The value system bit has got my attention: Hadn’t Manipal acquired a dodgy reputation in its early days for being a “capitation” college? How then can he claim what he is? He clarifies that till 1993 when it was declared a university, the college had varied fee slabs for different categories but admissions were “always on merit”. Never did it lower the standards, auction seats or waver from its merit-based admission policy, he says, taking a sip of his coffee. Post-1993, all admissions were based on an entrance exam and subsequently, on the NEET test. The fee, he says, has remained consistent — unlike in many rival institutions — before and after the NEET.
By 2000, Pai, fresh off the boat from the US and brimming with ideas, had enough exposure to know that he needed to step up to take Manipal to its next stage of evolution. So, even as he operated out of Malaysia, he’d spend a week every month in India to set up a holding company — MEMG — to professionalise the businesses and raise resources to run it the way he envisaged it. At the time, Manipal had a single loss making hospital in Bengaluru, besides the medical colleges. Pai wanted to turn around the hospital, and his father gave him a free hand to do so. He brought in a professional manager from GE Capital for this and also made his first eight or ten senior hires in Bengaluru.
The timing was on his side. When Pai returned bag and baggage from his Malaysian stint in
2005, India was booming and private equity was at a takeoff stage. He decided to ride the wave and the group raised 13 rounds of funding, totalling close to $1 billion, delivering returns of anywhere between 15 and 25 per cent to all investors who exited. As a result, MEMG had the capital it needed to grow and diversify. In 2017, it forged a joint venture with Cigna, the company he’d worked at in the US, to enter the health insurance segment.
Conservative as many multi-generational groups tend to be, it took a prod from their investors, TPG, in 2015 to begin to “punch above their weight”. It was when Fortis Hospitals came up for sale in 2017-18 that MEMG revealed its true ambition.
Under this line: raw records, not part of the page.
(* ===== verification/KheapDemo.v ===== *)
(** The kernel heap on the demonstration machine of Boot.v: concrete instances
    of the heap's theorems over the i386 paging system. *)
From stdpp Require Import base numbers list gmap.
From Stdlib Require Import ZArith Lia.
From S2P Require Import Prelude Kernel Bitset Alloc Meminfo EarlyHeap Frames Machine KPaging Asa.
From S2P Require Import Paging Window PagingSpec PagingInit Kheap KheapBlock KheapSpec KheapProps.
From S2P Require Import Boot.

(** [live], decided. *)
Definition live_check (b : kheap_block) (lo hi : Z) : bool :=
  (0 <=? lo) && (lo <? hi) && (hi <=? n_sections b) &&
  forallb (λ n, bit (used_sections b) n) (seqZ lo (hi - lo)) &&
  forallb (λ n, negb (bit (delimiters b) n)) (seqZ lo (hi - 1 - lo)) &&
  bit (delimiters b) (hi - 1).

Lemma live_check_live b lo hi : live_check b lo hi = true → live b lo hi.
Proof.
  unfold live_check. rewrite !andb_true_iff, Z.leb_le, Z.ltb_lt, Z.leb_le, !forallb_forall.
  intros (((((H1 & H2) & H3) & H4) & H5) & H6). split_and!; try done.
  - intros n Hn. apply H4, list_elem_of_In, elem_of_seqZ. lia.
  - intros n Hn. apply negb_true_iff, H5, list_elem_of_In, elem_of_seqZ. lia.
Qed.

(** One allocation of 100 bytes, then 50 bytes at a page boundary through
    [kmalloc].  One evaluation answers everything the examples below ask. *)
Definition demo_kalloc : kalloc_interface (heap_state paging_state) :=
  KallocInterface (Some (kheap_kalloc_malloc_real i386_paging_interface PAGE_SIZE))
    (Some kheap_kalloc_free).
Definition demo_call : outcome (Z * Z * heap_state paging_state) :=
  kheap_malloc i386_paging_interface PAGE_SIZE 100 0 demo_state.
Definition demo_heap1 : heap_state paging_state := last_state demo_state demo_call.
Definition demo_kmalloc2 (st : heap_state paging_state) : outcome (Z * heap_state paging_state) :=
  kmalloc demo_kalloc 50 (Z.lor KALLOC_GENERAL KALLOC_PAGE_ALIGN) st.

(** The block [b] holds the 100 bytes in its sections 1047 to 1053. *)
Definition demo_block_check (b : kheap_block) : bool :=
  (block_start b =? 1556480) && (meta_sections b <=? 1047) && live_check b 1047 1054.

Definition demo_check (r : outcome (Z * Z * heap_state paging_state)) : bool :=
  match r with
  | Ret (ret, addr, st) =>
      (ret =? K_SUCCESS) && (addr =? 1573232) && from_option demo_block_check false (head (first (hs_heap st))) &&
      match demo_kmalloc2 st with Ret (p, _) => p =? 1576960 | _ => false end
  | _ => false
  end.

Lemma demo_check_sound r :
  demo_check r = true →
  let st := last_state demo_state r in
  r = Ret (K_SUCCESS, 1573232, st) ∧
  (∃ b, b ∈ first (hs_heap st) ∧ block_start b = 1556480 ∧ meta_sections b ≤ 1047 ∧ live b 1047 1054) ∧
  demo_kmalloc2 st = Ret (1576960, last_state st (demo_kmalloc2 st)).
Proof.
  destruct r as [[[ret addr] st]| | |]; cbn [demo_check last_state]; [|done..].
  rewrite !andb_true_iff, !Z.eqb_eq. intros [[[-> ->] Hb] Hk]. split; [done|]. split.
  - destruct (first (hs_heap st)) as [|b l]; simpl in Hb; [done|]. unfold demo_block_check in Hb.
    rewrite !andb_true_iff, Z.eqb_eq, Z.leb_le in Hb. destruct Hb as [[H1 H2] H3].
    exists b. split; [left|]. split; [done|]. split; [done|]. by apply live_check_live.
  - destruct (demo_kmalloc2 st) as [[p st2]| | |]; [|done..]. apply Z.eqb_eq in Hk. by rewrite Hk.
Qed.

Lemma demo_call_checked : demo_check demo_call = true.
Proof. vm_compute. reflexivity. Qed.

Lemma demo_call_eq :
  kheap_malloc i386_paging_interface PAGE_SIZE 100 0 demo_state = Ret (K_SUCCESS, 1573232, demo_heap1).
Proof. exact (proj1 (demo_check_sound demo_call demo_call_checked)). Qed.

Lemma demo_block1 :
  ∃ b, b ∈ first (hs_heap demo_heap1) ∧ block_start b = 1556480 ∧ meta_sections b ≤ 1047 ∧ live b 1047 1054.
Proof. exact (proj1 (proj2 (demo_check_sound demo_call demo_call_checked))). Qed.

Lemma demo_heap1_inv : heap_inv paging_inv mapped_frame demo_heap1.
Proof.
  refine (last_state_wp demo_state demo_call _ (heap_inv paging_inv mapped_frame)
    (kheap_malloc_outcome i386_paging_interface paging_inv mapped_frame 100 0 demo_state
      (proj1 demo_state_ok) _ _) _).
  - clear. lia.
  - clear. unfold PAGE_SIZE. lia.
  - intros [ret addr] st' [H _]. exact H.
Qed.

#[global] Opaque demo_heap1.

(** Allocation at work. *)
Lemma kheap_malloc_sound_witness :
  ∃ ret addr st', kheap_malloc i386_paging_interface PAGE_SIZE 100 4096 demo_state
    = Ret (ret, addr, st') ∧ heap_inv paging_inv mapped_frame st'.
Proof.
  destruct (kheap_malloc_sound i386_paging_interface paging_inv mapped_frame 100 4096 demo_state
    (proj1 demo_state_ok)) as (ret & addr & st' & H1 & H2 & _);
    [split; [discriminate|reflexivity]|split; [discriminate|discriminate]|].
  exact (ex_intro _ ret (ex_intro _ addr (ex_intro _ st' (conj H1 H2)))).
Defined.

(** Freeing at work: the allocation of 100 bytes is freed. *)
Lemma kheap_free_correct_witness :
  ∃ heap', kheap_free 1573232 (hs_heap demo_heap1) = Ret (true, heap').
Proof.
  assert (Hinv : heap_inv paging_inv mapped_frame
            (HeapState (hs_heap demo_heap1) (hs_asa demo_heap1) (hs_sys demo_heap1))).
  { pose proof demo_heap1_inv as H. destruct demo_heap1. exact H. }
  destruct demo_block1 as (b & Hb & Hst & Hm & Hlive).
  destruct (kheap_free_correct paging_inv mapped_frame (hs_heap demo_heap1) (hs_asa demo_heap1)
    (hs_sys demo_heap1) b 1573232 1047 1054 Hinv (conj Hb (conj Hlive Hm))) as (heap' & _ & _ & _ & H & _).
  { rewrite Hst. split; [discriminate|reflexivity]. }
  exact (ex_intro _ heap' H).
Defined.

(** C7 at work. *)
Lemma kheap_roundtrip_witness :
  ∃ heap2 new, kheap_free 1573232 (hs_heap demo_heap1) = Ret (true, heap2) ∧
    Forall2 block_equiv (new ++ first (hs_heap demo_state)) (first heap2).
Proof.
  destruct (kheap_roundtrip i386_paging_interface paging_inv mapped_frame 100 demo_state 1573232
    demo_heap1 (proj1 demo_state_ok)) as (heap2 & new & H1 & _ & H2 & _);
    [split; [discriminate|reflexivity]|exact demo_call_eq|].
  exact (ex_intro _ heap2 (ex_intro _ new (conj H1 H2))).
Defined.


(** The leak of an aligned allocation at work: a block of one page, an
    allocation of 20 sections freed from its sixth section on. *)
Lemma small_block_add :
  ∃ b, block_ok b ∧ (∃ addr b1, malloc_in_block 320 0 false b = Ret (Some (addr, b1, 20)) ∧
    takes_sections b b1 7 20 ∧ block_ok b1) ∧ block_start b = 1556480.
Proof.
  destruct (add_block_spec kheap_zero 380 1) as (b & _ & Hf & Hst & Hsz); [lia|by vm_compute|by vm_compute|].
  exists b. split; [apply Hf|]. split; [|by rewrite Hst].
  assert (Hm : meta_sections b = 7) by (unfold meta_sections; by rewrite Hsz).
  destruct (malloc_in_fresh_block 320 0 false b Hf) as (addr & b1 & H1 & H2 & H3 & _).
  - split; [lia|]. split; [unfold PAGE_SIZE; lia|done].
  - destruct (block_bounds b (fb_ok _ Hf)) as (Hn & _). unfold usable. rewrite Hm, Hn, Hsz. by vm_compute.
  - rewrite Hm in H2. exists addr, b1. split; [exact H1|]. split; [exact H2|exact H3].
Qed.

Lemma aligned_free_leaks_witness :
  ∃ b b1 b2, takes_sections b b1 7 20 ∧ free_in_block (1556480 + 16 * 12) b1 = Ret (b2, 15) ∧
    free_sections b2 = free_sections b - 5.
Proof.
  destruct small_block_add as (b & Hb & (addr & b1 & _ & Ht & Hb1) & Hst).
  destruct (aligned_free_leaks b b1 7 20 (1556480 + 16 * 12) 12 Hb Hb1 Ht) as (b2 & H1 & H2 & _).
  - split; reflexivity.
  - rewrite Hst. split; [discriminate|reflexivity].
  - exact (ex_intro _ b (ex_intro _ b1 (ex_intro _ b2 (conj Ht (conj H1 H2))))).
Defined.

(** Memory handed out by two calls of [kmalloc] in a row, whatever their
    flags, never overlaps, and the heap's invariant holds afterwards. *)
Theorem kernel_kmalloc_disjoint size1 size2 fl1 fl2 st p1 p2 st1 st2 :
  let ki := KallocInterface (Some (kheap_kalloc_malloc_real i386_paging_interface PAGE_SIZE))
              (Some kheap_kalloc_free) in
  heap_inv paging_inv mapped_frame st →
  1 ≤ size1 < 2 ^ 31 → 1 ≤ size2 < 2 ^ 31 → is_u32 fl1 → is_u32 fl2 →
  kmalloc ki size1 fl1 st = Ret (p1, st1) → kmalloc ki size2 fl2 st1 = Ret (p2, st2) →
  p1 ≠ 0 → p2 ≠ 0 → ∀ a, ¬ (p1 ≤ a < p1 + size1 ∧ p2 ≤ a < p2 + size2).
Proof. intros ki. apply (kmalloc_disjoint ki). Qed.

(** Two calls at work: 100 bytes, then 50 bytes at a page boundary. *)
Lemma demo_kmalloc_general size st addr st' :
  kheap_malloc i386_paging_interface PAGE_SIZE size 0 st = Ret (K_SUCCESS, addr, st') →
  kmalloc demo_kalloc size KALLOC_GENERAL st = Ret (addr, st').
Proof.
  intros H. unfold kmalloc, demo_kalloc, installed. cbn [ki_malloc_real]. rewrite Ret_bind.
  unfold kheap_kalloc_malloc_real. change (has_flag KALLOC_GENERAL KALLOC_PAGE_ALIGN) with false. cbv iota.
  rewrite H. reflexivity.
Qed.

Lemma demo_kmalloc1_eq : kmalloc demo_kalloc 100 KALLOC_GENERAL demo_state = Ret (1573232, demo_heap1).
Proof. exact (demo_kmalloc_general 100 demo_state 1573232 demo_heap1 demo_call_eq). Qed.

Definition demo_heap2 : heap_state paging_state := last_state demo_heap1 (demo_kmalloc2 demo_heap1).

Lemma demo_kmalloc2_eq :
  kmalloc demo_kalloc 50 (Z.lor KALLOC_GENERAL KALLOC_PAGE_ALIGN) demo_heap1 = Ret (1576960, demo_heap2).
Proof. exact (proj2 (proj2 (demo_check_sound demo_call demo_call_checked))). Qed.

#[global] Opaque demo_heap2 demo_kalloc.

Lemma kernel_kmalloc_disjoint_witness :
  ∃ p1 p2 st1 st2, kmalloc demo_kalloc 100 KALLOC_GENERAL demo_state = Ret (p1, st1) ∧
    kmalloc demo_kalloc 50 (Z.lor KALLOC_GENERAL KALLOC_PAGE_ALIGN) st1 = Ret (p2, st2) ∧
    ∀ a, ¬ (p1 ≤ a < p1 + 100 ∧ p2 ≤ a < p2 + 50).
Proof.
  exists 1573232, 1576960, demo_heap1, demo_heap2.
  refine (conj demo_kmalloc1_eq (conj demo_kmalloc2_eq _)).
  refine (kernel_kmalloc_disjoint 100 50 KALLOC_GENERAL (Z.lor KALLOC_GENERAL KALLOC_PAGE_ALIGN)
    demo_state 1573232 1576960 demo_heap1 demo_heap2
    (proj1 demo_state_ok) _ _ _ _ demo_kmalloc1_eq demo_kmalloc2_eq _ _).
  - split; [discriminate|reflexivity].
  - split; [discriminate|reflexivity].
  - split; [discriminate|reflexivity].
  - split; [discriminate|reflexivity].
  - discriminate.
  - discriminate.
Defined.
It fought aggressively but lost the bid to Singapore’s IHH Healthcare “fair and square”. Post Fortis, the group went after one or two other deals, none of which fructified.
Not easily deterred, Pai again bid aggressively when the Columbia Asia Hospital chain came up for sale in 2018-19. The deal was all but done when the pandemic hit last year. “We were days away from signing, pens down, all agreements in place, and the pandemic struck! I was beginning to think it was jinxed,” he says in a lighter vein.
After the initial crisis abated, the two parties went back to the negotiating table and a deal was struck at ~2,200 crore this April. This catapulted Manipal into the second largest hospital chain
(after Apollo) with over 7,000 beds across the country. Pai, though, is far from done. Currently, 60 per cent of the group’s revenues come from healthcare, 15 per cent from the fast
growing insurance segment and the rest from education. A listing on the bourses of the healthcare segment in the near future cannot be ruled out.
I ask him why when every Indian parent aspires for their child to be a doctor, India finds itself on such a rickety boat: short in medical personnel, be it doctors, nurses or technicians. Unlike engineering, medical colleges in India have been hamstrung by a set of controls and regulations that have hampered their proliferation, he says. The regulator (Medical Council of India) has been omnipotent and less than transparent.
All this has ensured that doctors remain in short supply. In contrast, nursing schools are in plenty but compensation levels need to improve to attract more people to it as a profession of choice.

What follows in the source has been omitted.